The Joseph Rowntree Foundation reports that six in 10 of the poorest fifth of households had no savings at all, while a further one in nine had savings less than £1,500. In other words, a relatively small thing – like the washing-machine breaking down and needing to be replaced – could be the genesis of real financial difficulties for a family. Without a small financial cushion to fund the essential replacement, families would be forced to resort to ludicrous-interest ‘payday’ loans or in to the arms of retailers and catalogue companies charging exceptionally-high interest rates.
Back to Child Trust Funds (CTF). More than 6 million accounts were opened, but official figures show that almost a million accounts are now classed as ‘addressee gone away’, meaning they’ve been forgotten about.
The amount in each account varies from about £320 to more than £2000, but it is known that a high proportion of the forgotten accounts had the higher initial deposit.
Luckily, it is fairly easy to track down your CTF. You have to make a request to HMRC via the gov.uk website. This means you need a ‘government gateway’ ID, which can take a few days to set up, then you can submit your request. You should hear back within 15 days.
Once you’ve found your child’s CTF you have options, dependent on your child’s age.
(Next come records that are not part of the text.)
Definition answer : Type := Transaction.row * option Wallet.row.

Definition serve (q : request) : prog answer :=
  match q with
  | Deposit i r data => res ← deposit i r data; mret (res.1, Some res.2)
  | Transfer i r data key => transfer i r data key
  | Withdraw i r data key => withdraw i r data key
  end.

Definition request_key (q : request) : option string :=
  match q with Deposit _ _ _ => None | Transfer _ _ _ key | Withdraw _ _ _ key => key end.

(** The wallet whose row is answered. *)
Definition subject (q : request) : uuid :=
  match q with Deposit i _ _ | Transfer i _ _ _ | Withdraw i _ _ _ => i end.

Definition wallets_of (q : request) : list uuid :=
  match q with
  | Deposit i _ _ | Withdraw i _ _ _ => [i]
  | Transfer i _ data _ => [i; TransferRequest.recipient_wallet_id data]
  end.

Definition request_amount (q : request) : Z :=
  match q with
  | Deposit _ _ data => DepositRequest.amount data
  | Transfer _ _ data _ => TransferRequest.amount data
  | Withdraw _ _ data _ => WithdrawalRequest.amount data
  end.

(** ** The atomic specification *)

(** What the request may do on the tables [d], at once. *)
Definition request_guard (d : Database) (q : request) : exn + move :=
  match q with
  | Deposit i r data => deposit_guard d i r data
  | Transfer i r data key =>
      if decide (i = TransferRequest.recipient_wallet_id data) then inl (SameWalletTransferError i)
      else transfer_guard d i r data key
  | Withdraw i r data key => withdraw_guard d i r data key
  end.

Definition books `{Env} (q : request) (d d' : Database) : Prop :=
  exists x now m, request_guard d q = inr m /\ move_valid d x m /\
    (exists n, txn_id x = uuid4 n) /\ d' = moved_db d x now m.

Lemma guard_agree q d d' : (forall i, i ∈ wallets_of q -> wallets d' !! i = wallets d !! i) ->
  request_guard d' q = request_guard d q.
Proof.
  intros Hw. destruct q as [i r data|i r data key|i r data key]; simpl in *.
  - unfold deposit_guard, owned_wallet. rewrite (Hw i) by set_solver. done.
  - unfold transfer_guard, owned_wallet.
    by rewrite (Hw i), (Hw (TransferRequest.recipient_wallet_id data)) by set_solver.
  - unfold withdraw_guard, owned_wallet. rewrite (Hw i) by set_solver. done.
Qed.

Lemma request_sound d q m : keyed d -> request_guard d q = inr m -> sound_move d m.
Proof.
  intros Hk. destruct q as [i r data|i r data key|i r data key]; simpl.
  - by apply deposit_sound.
  - case_decide; [done|]. by apply transfer_sound.
  - by apply withdraw_sound.
Qed.

Lemma request_move d q m : request_guard d q = inr m ->
  mv_key m = request_key q /\ mv_amount m = request_amount q.
Proof.
  destruct q as [i r data|i r data key|i r data key]; simpl;
    unfold deposit_guard, transfer_guard, withdraw_guard, owned_wallet;
    repeat (case_match; try done); by intros [= <-].
Qed.

(** A move touches the wallets its request names. *)
Lemma guard_wallets d q m i : keyed d -> request_guard d q = inr m ->
  (leg_wallet (mv_first m) = Some i \/ leg_wallet (mv_second m) = Some i \/ mv_wallet m = i \/
   exists z, (i, z) ∈ mv_sets m) -> i ∈ wallets_of q.
Proof.
  intros [Hk _].
  destruct q as [j r data|j r data key|j r data key]; simpl;
    unfold deposit_guard, transfer_guard, withdraw_guard, owned_wallet; cbv zeta;
    repeat (case_match; try done); intros [= <-]; simpl;
    repeat match goal with H : wallets d !! _ = Some _ |- _ => apply Hk in H end;
    simplify_eq; set_solver.
Qed.

Lemma guard_subject d q m : keyed d -> request_guard d q = inr m -> mv_wallet m = subject q.
Proof.
  intros [Hk _].
  destruct q as [j r data|j r data key|j r data key]; simpl;
    unfold deposit_guard, transfer_guard, withdraw_guard, owned_wallet; cbv zeta;
    repeat (case_match; try done); intros [= <-]; simpl;
    repeat match goal with H : wallets d !! _ = Some _ |- _ => apply Hk in H end; congruence.
Qed.

(** ** What a request answers *)
Definition replayed (q : request) (txn : Transaction.row) : Prop :=
  exists k, truthy (request_key q) = Some k /\ Transaction.idempotency_key txn = Some k.

(** The request, carried out on the tables [d1], has left [d2] and booked [txn]. *)
Definition carried_out (q : request) (txn : Transaction.row) (d1 d2 : Database) : Prop :=
  exists x now m, request_guard d1 q = inr m /\ d2 = moved_db d1 x now m /\ txn = move_txn x now m.

Definition booked_by (q : request) (txn : Transaction.row) : Prop :=
  exists d x now m, request_guard d q = inr m /\ txn = move_txn x now m.

Lemma carried_booked q txn d1 d2 : carried_out q txn d1 d2 -> booked_by q txn.
Proof. intros (x & now & m & Hg & _ & Ht). by exists d1, x, now, m. Qed.

(** Interference that keeps the tables sound and the past. *)
Class Benign (J : interference) : Prop := {
  benign_wf : forall d, inv J d -> wf d;
  benign_extends : forall d d', grows J d d' -> extends d d' }.

(** A wallet the request names does not exist: the error says so. *)
Definition not_there (q : request) (e : exn) (d : Database) : Prop :=
  exists i, i ∈ wallets_of q /\ wallets d !! i = None /\
    (e = WalletNotFoundError i \/ e = RecipientNotFoundError i).

(** ** Each operation under interference *)
Section operations.
Context `{Env} (J : interference) `{!Benign J}.
Implicit Types (w : World) (K : gset lock) (g : ghost) (x : draws) (m : move) (q : request).

Abbreviation rely := (rely J).

(** The wallet [wal] is read at a moment since [d1]. *)
Definition read_since q (wal : option Wallet.row) (d1 d : Database) : Prop :=
  exists d2, grows J d1 d2 /\ grows J d2 d /\ wal = wallets d2 !! subject q.

(** A request that raises has committed nothing, and was refused by a statement
    or, at some moment, by its guard or for a wallet that did not exist; one that
    returns has its transaction in the tables - the one its commit booked, or the
    one its key stands for - and its wallet as it was at some moment since. *)
Definition answered q (r : exn + answer) (d : Database) g : Prop :=
  match r with
  | inl e => committed g = false /\ ((exists e', e = DBError e') \/
      exists d0, inv J d0 /\ grows J d0 d /\ (request_guard d0 q = inl e \/ not_there q e d0))
  | inr (txn, wal) =>
      transactions d !! Transaction.id txn = Some txn /\
      match booked g with
      | Some (d1, d2) => carried_out q txn d1 d2 /\ read_since q wal d2 d
      | None => replayed q txn /\ exists d1, inv J d1 /\ read_since q wal d1 d
      end
  end.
After 16, the child controls what happens, although they can’t withdraw it until they are 18. After 18, it is entirely up to the child to decide what to do.
Probably, the best advice you can give is for them not to go and blow it on a big party, although a small toast to Gordon might be appropriate.
Better to place it in a safe place - that’s not down the back of the sofa – providing the best return you can find and keep it there for use on that inevitable rainy day, preferably adding to it on a regular basis.